I'm at 27,000 feet, flying high to Kansas City, the city where I was born, for the grand opening of a brand new center for lesbian, gay, bisexual, and transgender (LGBT) people called the LikeMe Lighthouse. Although it was a small group of us who had the initial idea for the Lighthouse, it didn't take long for others' enthusiasm to be ignited. After more than a year of very focused and dedicated planning by our LikeMe National Board, the Kansas City volunteer force heard the rally cry, and under the guidance of our Director of Operations, Charlene Daniels, the efforts of the local LGBT community and straight allies have been enormous. Kansas City has a robust LGBT community, and it is our mission that the LikeMe Lighthouse will serve the entire Kansas City area. In addition to having a beautiful library, reading room, and computer lab, the Lighthouse will offer information referral to LGBT resources in the area, connect and support other local organizations, provide workshops and meeting spaces, and, most importantly, promote a renewed sense of community.
I want to talk about what that word means to me in this context and why, in my opinion, it's so important that Kansas City and other towns like it have a brick-and-mortar LGBT center.
It wasn't until I came out, in May 2010, that I found my community.
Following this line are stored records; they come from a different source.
Lemma stays_one_string : stays unpack_one_string.
Proof.
  apply stays_int32_then. intros len Hlen. destruct (_ =? _); [apply stays_ret|].
  destruct (_ <? _); [apply stays_fail|]. apply stays_bind; [by apply stays_bytes|].
  intros bs. destruct (c_string bs); auto with stays.
Qed.
#[export] Instance stays_t_string : Stays t_string.
Proof. intros n Hn. apply stays_times, stays_one_string. Qed.
#[export] Instance stays_t_float `{FloatText} : Stays t_float.
Proof.
  intros n Hn. apply stays_guard, stays_times, stays_bind; [apply stays_times, stays_one_string|].
  intros l. apply stays_bind; [apply stays_only|]. intros []; auto with stays.
Qed.
#[export] Instance stays_t_timeval : Stays t_timeval.
Proof.
  intros n Hn. apply stays_guard, stays_times, stays_bind.
  - apply stays_t_int64. unfold int32_range. lia.
  - intros [|? [|? []]]; auto with stays.
Qed.
#[export] Instance stays_t_time : Stays t_time.
Proof.
  intros n Hn. apply stays_guard, stays_times, stays_bind.
  - apply stays_t_uint64. unfold int32_range. lia.
  - intros l. apply stays_bind; auto with stays.
Qed.
#[export] Instance stays_t_data_type : Stays t_data_type.
Proof. intros n Hn. apply stays_buffer; [apply _|done]. Qed.
Lemma stays_one_byte_object : stays unpack_one_byte_object.
Proof.
  apply stays_int32_then. intros size Hs. destruct (_ <? _); [|apply stays_ret].
  apply stays_bind; [by apply stays_bytes|auto with stays].
Qed.
#[export] Instance stays_t_byte_object : Stays t_byte_object.
Proof. intros n Hn. apply stays_times, stays_one_byte_object. Qed.
#[export] Instance stays_t_jobid : Stays t_jobid.
Proof. intros n Hn. apply stays_buffer; [apply _|done]. Qed.
#[export] Instance stays_t_vpid : Stays t_vpid.
Proof. intros n Hn. apply stays_buffer; [apply _|done]. Qed.
#[export] Instance stays_t_name : Stays t_name.
Proof.
  intros n Hn. apply stays_bind; [by apply stays_t_jobid|]. intros js.
  apply stays_bind; [by apply stays_t_vpid|auto with stays].
Qed.

(** ** Theorems *)

Lemma extended_readable b bs b' : unpack_off b = length (base b) → extended b bs b' → readable b' bs [].
Proof.
  intros Ho (_ & Hb & Hu & _). unfold readable, remaining. rewrite Hu, Ho, Hb, length_app.
  split; [lia|]. by rewrite drop_app_length, app_nil_r.
Qed.

(** The types of this file, which [opal_dss_open] and ORTE register, with the values of each
    that are carried (buffers, values, doubles and statistics have files of their own): those
    its C type holds, but a [pid_t] and an [unsigned int] only when they
    are not negative as an [int], a string and a byte object of up to [INT_MAX] bytes, and a
    [float] that its decimal text names. *)
Inductive dss_registered `{FloatText} : ∀ {A}, opal_dss_type_info_t A → (A → Prop) → Prop :=
  | reg_byte : dss_registered t_byte (in_u 8)
  | reg_bool : dss_registered t_bool (λ _, True)
  | reg_int : dss_registered t_int (in_s 32)
  | reg_uint : dss_registered t_uint (λ z, 0 ≤ z ≤ INT_MAX)
  | reg_int8 : dss_registered t_int8 (in_s 8)
  | reg_uint8 : dss_registered t_uint8 (in_u 8)
  | reg_int16 : dss_registered t_int16 (in_s 16)
  | reg_uint16 : dss_registered t_uint16 (in_u 16)
  | reg_int32 : dss_registered t_int32 (in_s 32)
  | reg_uint32 : dss_registered t_uint32 (in_u 32)
  | reg_int64 : dss_registered t_int64 (in_s 64)
  | reg_uint64 : dss_registered t_uint64 (in_u 64)
  | reg_size : dss_registered t_size (in_u 64)
  | reg_pid : dss_registered t_pid (λ z, 0 ≤ z ≤ INT_MAX)
  | reg_string : dss_registered t_string valid_string
  | reg_float : dss_registered t_float valid_float
  | reg_timeval : dss_registered t_timeval (λ tv, in_s 64 (tv_sec tv) ∧ in_s 64 (tv_usec tv))
  | reg_time : dss_registered t_time (in_s 64)
  | reg_data_type : dss_registered t_data_type (in_u 8)
  | reg_byte_object : dss_registered t_byte_object valid_bo
  | reg_jobid : dss_registered t_jobid (in_u 32)
  | reg_vpid : dss_registered t_vpid (in_u 32)
  | reg_name : dss_registered t_name valid_name.

Lemma registered_codec `{FloatText} {A} (T : opal_dss_type_info_t A) valid : dss_registered T valid → Codec T valid.
Proof. destruct 1; apply _. Qed.

Lemma registered_stays `{FloatText} {A} (T : opal_dss_type_info_t A) valid : dss_registered T valid → Stays T.
Proof. destruct 1; apply _. Qed.

(** C13. What [opal_dss.pack] puts into a buffer with nothing left to read,
    [opal_dss.unpack] takes out again: the same values, their exact number, success,
    and nothing left, in described and undescribed buffers, for each of the types
    [dss_registered] lists and the values it says are carried; the bytes always fit in the
    memory the buffer owns. *)
Theorem opal_dss_round_trip `{FloatText} {A} (T : opal_dss_type_info_t A) valid vals num b :
  dss_registered T valid → Forall valid vals → 0 < Z.of_nat (length vals) ≤ INT_MAX →
  Z.of_nat (length vals) ≤ num → unpack_off b = length (base b) →
  ∃ b1 b2, opal_dss_pack T vals b = Some (b1, inr tt) ∧ (capacity_ok b → capacity_ok b1) ∧
    opal_dss_unpack T num b1 = Some (b2, (OPAL_SUCCESS, Z.of_nat (length vals), vals)) ∧
    remaining b2 = [].
Proof.
  intros HT%registered_codec Hv Hl Hn Ho.
  destruct (packs_dss T (fully_desc b) vals vals (HT _ _ Hv ltac:(lia)) Hl) as (bs & Hp & Hu).
  destruct (Hp b eq_refl) as (b1 & E1 & Hx). pose proof (extended_readable b bs b1 Ho Hx) as Hr.
  exists b1, (skip b1 (length bs)). split_and!; [done|apply Hx|apply (Hu num b1 []); [done|apply Hx|done]|].
  rewrite <-(app_nil_r bs) in Hr. apply (readable_skip b1 bs [] []) in Hr. apply Hr.
Qed.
I moved from Kansas to Tennessee in 1989 to chase my country music dreams and went on to live in Nashville for nearly 20 years prior to my move to New York City in 2008. I put a lot of thought into relocating my life, locking the doors of my beautiful home in Tennessee and driving with a U-Haul trailer behind my SUV with just enough furniture for a small apartment in Manhattan. My reasons for taking such a drastic step were many: I needed to finish writing my memoir; I wanted to further steel myself for my impending, very public coming out process; and most of all, I was in search of my community. Almost immediately following my coming out to the world, I began to understand what importance community could hold in a person's life. I was still relatively new to NYC, but I was making friends -- real friends -- with whom I could be honest, and I was easily appreciating that there were other people in the world "LikeMe." I was becoming closer to people at a much quicker pace than during my time in Tennessee. I'm not saying that my friends in Nashville were the cause of my stunted relationships with people -- they weren't -- and I'm not suggesting that I only want to be friends with people who are just like me -- no, that's not it at all. My point is that I was not truly connecting with my friends and flourishing in Nashville because I was deep in the closet; I was closed-off and isolated.
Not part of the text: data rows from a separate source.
Definition set_modules (l : list (option orcm_sensor_active_module_t)) (st : orcm_sensor_base_t) : orcm_sensor_base_t :=
  mk_sensor_base (params st) (ev_active st) l (sample_rate st) (cache st) (policy st) (dbhandle st) (dbhandle_acquired st) (selected st) (recv_issued st) (mods_active st).
Definition set_base_rate (r : Z) (st : orcm_sensor_base_t) : orcm_sensor_base_t :=
  mk_sensor_base (params st) (ev_active st) (modules st) r (cache st) (policy st) (dbhandle st) (dbhandle_acquired st) (selected st) (recv_issued st) (mods_active st).
Definition set_cache (b : opal_buffer_t) (st : orcm_sensor_base_t) : orcm_sensor_base_t :=
  mk_sensor_base (params st) (ev_active st) (modules st) (sample_rate st) b (policy st) (dbhandle st) (dbhandle_acquired st) (selected st) (recv_issued st) (mods_active st).
Definition set_policy (l : list orcm_sensor_policy_t) (st : orcm_sensor_base_t) : orcm_sensor_base_t :=
  mk_sensor_base (params st) (ev_active st) (modules st) (sample_rate st) (cache st) l (dbhandle st) (dbhandle_acquired st) (selected st) (recv_issued st) (mods_active st).
Definition set_db (h : Z) (acquired : bool) (st : orcm_sensor_base_t) : orcm_sensor_base_t :=
  mk_sensor_base (params st) (ev_active st) (modules st) (sample_rate st) (cache st) (policy st) h acquired (selected st) (recv_issued st) (mods_active st).
Definition set_running (ev recv mods : bool) (st : orcm_sensor_base_t) : orcm_sensor_base_t :=
  mk_sensor_base (params st) ev (modules st) (sample_rate st) (cache st) (policy st) (dbhandle st) (dbhandle_acquired st) (selected st) recv mods.
Definition set_selected  (st : orcm_sensor_base_t) : orcm_sensor_base_t :=
  mk_sensor_base (params st) (ev_active st) (modules st) (sample_rate st) (cache st) (policy st) (dbhandle st) (dbhandle_acquired st) true (recv_issued st) (mods_active st).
It was like magic for me to suddenly be out and to know that there was a place to go. The Center, as New York City's LGBT center is called, is one of the finest and most historic LGBT centers in the nation, boasting decades of service. The executive director of the Center, Glennda Testone (who, by the way, has been a mentor to the LikeMe Board in our strategic planning for the Lighthouse), can rattle off scores of programs and events going on at the Center on any given day, but she'll also pause to look you in the eye to tell you that one of the most important things about the Center is that it is there. "People know we're here," she says. "They know where to find us. They know they're not alone."
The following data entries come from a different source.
(** One turn of the loop that reads the policies of a node. *)
Lemma policy_get_turn fuel i nodes buf bs xfer w n st : nodes !! i = Some n → w !! n = Some st →
  Forall valid_policy (policy st) → Z.of_nat (length (policy st)) ≤ INT_MAX →
  holds buf bs → unpacks false read_request bs R_get_policy → ahead xfer [] →
  ∃ xfer', ahead xfer' [] ∧
  policy_get_loop exchange (S fuel) i nodes buf xfer w =
    if Z.of_nat (length (policy st)) =? 0 then Some (w, inr [(n, [])]) else
    '(w, r) ← policy_get_loop exchange fuel (S (length (policy st))) nodes buf xfer' w;
    Some (w, match r with inl rc => inl rc | inr t => inr ((n, print_policy <$> policy st) :: t) end).
Proof.
  intros Hn Hw Hv Hl Hh Hu Hx. destruct (meets_read_policies (policy st) Hv Hl) as (x & Px & Ux).
  destruct (ask_node_ahead n buf bs _ w st x xfer Hw Hh Hu Px Hx) as (xfer' & E & Hx').
  rewrite <-(app_nil_r x) in Hx'. destruct (ahead_unpack _ _ _ _ _ Hx' Ux) as [Eu Hx2].
  eexists. split; [exact Hx2|]. cbn [policy_get_loop]. rewrite Hn, E. cbn [mbind option_bind]. rewrite Eu. cbn [mbind option_bind].
  cbn [serve fst]. rewrite insert_id by done. by rewrite Nat2Z.id.
Qed.

Lemma holds_fresh : holds new_buffer [].
Proof. done. Qed.

Lemma argc_is (argv : list cstring) n z : length argv = n → z = Z.of_nat n → negb (opal_argv_count (Some argv) =? z) = false.
Proof. intros <- ->. unfold opal_argv_count. by rewrite Z.eqb_refl. Qed.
Human beings are not designed to be alone. None of God's creatures are. I could cite some interesting statistic about the lifespan and physical and emotional health of lab rats that are isolated, and the data would be dismal. Well, I guess that all depends on how you feel about rats and their entitlement to happiness, but you get the point. It's unnatural to be separated from the pack.
Think about it. When a kid in school has misbehaved and is sent out into the hallway, it's not because the hallway is such a horrible place. The purpose is to create distance between the child and the other students. That's the punishment.
Another way to illustrate how powerful the tool of isolation can be is to put it in these terms: what do our prison systems do to effectively administer the worst possible punishment to an inmate who's negatively acted out? That's right: solitary confinement. Isolation is the punishment.
Community is the cure.
It is my deepest hope that the LikeMe Lighthouse will stand tall, illuminating hope in every direction for all who have a need, whether it's one of the many great, local LGBT advocacy groups already in existence wanting to hold its monthly meeting there, or the not-quite-out 19-year-old from a small town like the one I grew up in, Wellsville, Kan., or maybe, hopefully, the parents of the 14-year-old who sat his folks down the night before and nervously said, "Mom, Dad... I think I might be gay. There's this place called the LikeMe Lighthouse on Main Street, and they've got a library with books for parents of gay kids."
I'm so lucky and honored to be a part of Kansas City's LikeMe Lighthouse. It really is a dream come true.